寒くなってきました。いよいよマラソンや駅伝のシーズンですね。暖かなリビングで、のんびりテレビ観戦するのが楽しみな季節となりました。ミカンも食べながらね。
いえいえ、走るのをサボっているわけではありません。トップランナーの走りを見ながら、ランニングの基本を勉強。研究熱心な鳥北舜斗です。
さて、最近のマラソンやランニングを見ていて、気がついたことがあります。それは、ランナーの足もとがカラフルなことです。
特に男子ランナー。ほとんどの選手が鮮やかなピンクやグリーンの蛍光色のシューズを履いています。その中でも、ピンクが断然多い。この間なんて、テレビでずっと選手の足を見ていたら、目がチカチカしてきました。

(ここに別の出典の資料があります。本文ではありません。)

(** ** System calls *)

Inductive syscall : Type :=
| SYS_getaddrinfo (node : option bytes) (service : option Z) (family socktype : Z) (passive : bool)
| SYS_freeaddrinfo
| SYS_socket (family proto : Z)
| SYS_setsockopt (fd level name value : Z)
| SYS_bind (fd : Z) (port : option Z)
| SYS_listen (fd : Z)
| SYS_connect (fd port : Z)
| SYS_poll (fd timeout : Z)
| SYS_getsockopt_error (fd : Z)
| SYS_fcntl_getfl (fd : Z)
| SYS_fcntl_setfl (fd flags : Z)
| SYS_getsockname (fd : Z)
| SYS_close (fd : Z)
| SYS_accept (fd : Z)
| SYS_getpeername (fd : Z)
| SYS_getsockopt (fd level name : Z)
| SYS_read (fd : Z) (count : nat)        (* read, recv, recvfrom, or the loop of Nread *)
| SYS_write (fd : Z) (data : bytes)      (* write, or the loop of Nwrite *)
| SYS_mkstemp
| SYS_unlink
| SYS_ftruncate (fd len : Z)
| SYS_mmap (fd len : Z)
| SYS_munmap (len : Z)
| SYS_open (path : bytes) (write : bool)
| SYS_malloc
| SYS_free.

(** The result of a call, the errno it sets when it fails, and the value it
    stores (ai_family, optval, sa_family) or the bytes it reads. *)
Record answer := mkanswer { ret : Z; err : Z; out : Z; data : bytes }.

(** The ledger: open descriptors, address lists, mappings and blocks of the
    heap. *)
Record sys := mksys
  { history : list syscall;
    errno : Z;
    gerror : Z;
    open_fds : list Z;
    live_infos : nat;
    live_maps : nat;
    live_blocks : nat }.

いったい、あのピンクのシューズはなんなのでしょう。さっそく調べてしました。すると、なんとランニングの新常識と、東京五輪に向けた激しい競争が見えてきました。
目次
マラソンや駅伝の大会を席巻したズームX ヴェイパーフライネクスト%
あっさりとピンクの正体を明かしますが、ナイキの「ズームXヴェイパーフライネクスト%」ですね。まあ、けっこう、話題になって取り上げられていますからね。ああ、%は誤変換ではありません。私も最初、ナイキのホームページをみたときは、「なんで文字化けしてんの」と思いました。
読み方もそのまま「ネクストパーセント」。前のモデルが「4%」。推進力を4%アップさせるということでした。では、ネクスト%は?走るたびに何%か速く走れる期待を持たせてくれる靴、という意味だそうです。
日本で「あのピンクのシューズはなんだ」と話題になり始めたのは、9月に行われた東京五輪のマラソン代表選考レース「マラソングランドチャンピオンシップ(MGC)」です。選手の多くがピンクのシューズを履いていて、なんと優勝の中村匠吾選手をはじめ服部勇馬選手、大迫傑選手とピンクシューズが1位から3位まで独占してしまいました。
ここで、本当はピンクシューズの集団が走る写真をお見せしたいところなのですが、お金がないので写真を買って貼り付けるというわけにはいきません。見たい方は、MGCの公式ホームページをどうぞ。
別に、みんなかわいい靴が好きだから、ピンクのシューズを履いているわけではありませんよ。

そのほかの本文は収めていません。